TSX posts solid gain as oil, loonie slide
The Canadian dollar traded below 69 cents U.S. early Friday for the first time since 2003 as crude oil futures dropped below US$30 a barrel and overseas stock markets fell sharply.
Toronto’s main stock index has plunged to its lowest in about three years, while the loonie has dropped to its lowest against the dollar in more than a decade. And the loonie is heavily influenced by the global price of oil, one of the country’s major exports.

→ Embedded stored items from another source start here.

(** X26: delayed start. With a start delay, [startTests] stops a running test,
    issues no call and arms one timer for [startTestImpl].  [stopTests] does
    not reach that timer: on a test that is stopped it does nothing, and when
    the timer runs out [startTestImpl] starts the test all the same, with the
    first call, under the next command id. *)
Theorem delayed_start_survives_stopTests cfg delay now proto t :
  getTunnelTestStartDelay cfg = Some delay ->
  (forall attempts, getTunnelTestAttempts cfg = Some attempts -> (1 <= attempts)%Z) ->
  exists t1 out1 t2 timeout,
    startTests PING_TEST_TIMEOUT_1 PING_TEST_TIMEOUT_3 cfg now proto t
    = Some (t1, out1)
    /\ bRunning_ t1 = false
    /\ pingTestIds out1 = []
    /\ armedTimers now out1 = [timerShot (now + delay) slot_startTestImpl]
    /\ stopTests t1 = (t1, [])
    /\ handleAll cfg t1 (armedTimers now out1)
       = Some (t2, [pingTest (cmdId_ t + 1) timeout])
    /\ bRunning_ t2 = true
    /\ protocol_ t2 = proto.
Proof.
  intros Hdelay Hattempts.
  assert (1 <= default 3 (getTunnelTestAttempts cfg))%Z as Hpos.
  { destruct (getTunnelTestAttempts cfg) as [n|]; cbn; [by apply Hattempts|lia]. }
  set (attempts := Z.to_nat (default 3%Z (getTunnelTestAttempts cfg))).
  set (timeouts := match getTunnelTestTimeout cfg with
                   | Some timeout => replicate attempts timeout
                   | None => timeoutsFrom attempts PING_TEST_TIMEOUT_1
                   end).
  assert (length timeouts = attempts) as Hlen.
  { unfold timeouts. destruct (getTunnelTestTimeout cfg);
      [apply length_replicate|apply growingTimeouts_length]. }
  destruct (lookup_lt_is_Some_2 timeouts 0) as [timeout Htimeout];
    [unfold attempts in Hlen; lia|].
  assert (forall t1,
            bRunning_ t1 = false -> cmdId_ t1 = cmdId_ t -> protocol_ t1 = proto ->
            exists t2,
              handleAll cfg t1 [timerShot (now + delay) slot_startTestImpl]
              = Some (t2, [pingTest (cmdId_ t + 1) timeout])
              /\ bRunning_ t2 = true /\ protocol_ t2 = proto) as Hfires.
  { intros t1 _ Hid Hproto. cbn [deliver dispatch]. unfold startTestImpl.
    rewrite bool_decide_eq_false_2 by lia.
    fold attempts. fold timeouts.
    unfold currentTimeout. cbn [curTest_ timeouts_ cmdId_].
    change (Z.to_nat (1 - 1)) with 0. cbn [Z.leb Z.compare].
    rewrite Htimeout, Hid. cbn [mbind option_bind app].
    eexists. split; [reflexivity|]. by cbn. }
  unfold startTests, stopTests. destruct (bRunning_ t) eqn:Hrunning;
    rewrite Hdelay; cbn [app].
  - edestruct Hfires as (t2 & Hfire & Hrun & Hproto); [..|
      eexists _, _, t2, timeout; split; [reflexivity|];
      cbn [bRunning_ pingTestIds armedTimers];
      repeat split; [exact Hfire|exact Hrun|exact Hproto]]; reflexivity.
  - edestruct Hfires as (t2 & Hfire & Hrun & Hproto); [..|
      eexists _, _, t2, timeout; split; [reflexivity|];
      cbn [bRunning_ pingTestIds armedTimers];
      repeat split; [exact Hrunning|by rewrite Hrunning|exact Hfire|exact Hrun|exact Hproto]];
      [exact Hrunning|reflexivity|reflexivity].
Qed.
(** X28: retry within the attempt. In the default mode a failed reply that
    comes in before the time of the attempt is up issues no call: it arms a
    timer of 100 ms for [doNextPingTest] and leaves the attempt and its clock
    as they are.  When the timer runs out, [doNextPingTest] issues one call
    under the next command id, with what is left of the time of the attempt
    as timeout if anything is left, and with 100 ms otherwise. *)
Theorem early_failure_retries_within_attempt cfg now now' retCode data t timeout :
  bRunning_ t = true ->
  doCustomTunnelTest_ t = false ->
  bool_decide (retCode = SERVER_RETURN_SUCCESS) && isIp (trimmed data) = false ->
  (1 <= curTest_ t)%Z ->
  timeouts_ t !! Z.to_nat (curTest_ t - 1) = Some timeout ->
  (now - elapsed_ t < timeout)%Z ->
  exists t1 t2 retryTimeout,
    dispatch PING_TEST_TIMEOUT_1 PING_TEST_TIMEOUT_3 isIp trimmed cfg t
      (pingTestAnswer now retCode data)
    = Some (t1, [singleShot 100 slot_doNextPingTest])
    /\ t1 = t
    /\ dispatch PING_TEST_TIMEOUT_1 PING_TEST_TIMEOUT_3 isIp trimmed cfg t1
         (timerShot now' slot_doNextPingTest)
       = Some (t2, [pingTest (cmdId_ t + 1) retryTimeout])
    /\ bRunning_ t2 = true
    /\ curTest_ t2 = curTest_ t
    /\ elapsed_ t2 = elapsed_ t
    /\ cmdId_ t2 = (cmdId_ t + 1)%Z
    /\ ((now' - elapsed_ t < timeout)%Z ->
        retryTimeout = (timeout - (now' - elapsed_ t))%Z)
    /\ ((timeout <= now' - elapsed_ t)%Z -> retryTimeout = 100%Z).
Proof.
  intros Hrun Hcustom Hfail Hcur Htimeout Hearly.
  assert (curTest_ t <= Z.of_nat (length (timeouts_ t)))%Z as Hsize.
  { apply lookup_lt_Some in Htimeout. lia. }
  exists t.
  cbn [dispatch]. rewrite (onPingTestAnswer_early_failure _ _ _ _ timeout) by assumption.
  unfold doNextPingTest, currentTimeout, elapsed.
  cbn [bRunning_ curTest_ timeouts_ doCustomTunnelTest_ elapsed_ cmdId_].
  rewrite Hrun, Hcustom.
  rewrite (proj2 (Z.leb_le 1 (curTest_ t))) by lia.
  rewrite (proj2 (Z.leb_le (curTest_ t) _)) by lia.
  cbn [andb]. rewrite Htimeout. cbn [mbind option_bind].
  destruct (0 <? timeout - (now' - elapsed_ t))%Z eqn:Hleft.
  - apply Z.ltb_lt in Hleft. eexists _, _.
    repeat split; try reflexivity; intros; lia.
  - apply Z.ltb_ge in Hleft. eexists _, _.
    repeat split; try reflexivity; intros; lia.
Qed.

“We had a long period of time where the Canadian dollar overshot on the upside when it was trading well above par, and now we are likely trading well below a fair fundamental value”, he said.
The falling dollar and price of oil prompted questions for Finance Minister Bill Morneau, who was in Montreal on Tuesday for pre-budget consultations.
“I know that Canadians are looking closely at the price of oil”. “We recognize that those are important indicators for Canadians as they go about considering their situation”. Just before noon ET, it fell to 69.89 cents US, but it later bobbed back above 70 cents U.S.
It was the first time the loonie was below 70 cents USA since the spring of 2003, according to Bank of Canada data.
On Wednesday, the Toronto Stock Exchange’s S&P/TSX composite index lost 203.49 points at 12,170.41, marking its 10th losing day in 11 trading sessions since the Christmas break.
NY also rallied as the Dow Jones rose 227.64 points to close at 16,379.05, the S&P 500 added 31.56 points to 1,921.84 and the Nasdaq gained 88.94 points to close at 4,615.00.
In other commodities, February natural gas declined 13 cents to US$2.139 per mmBtu and February gold lost $13.50 to US$1,073.60 an ounce.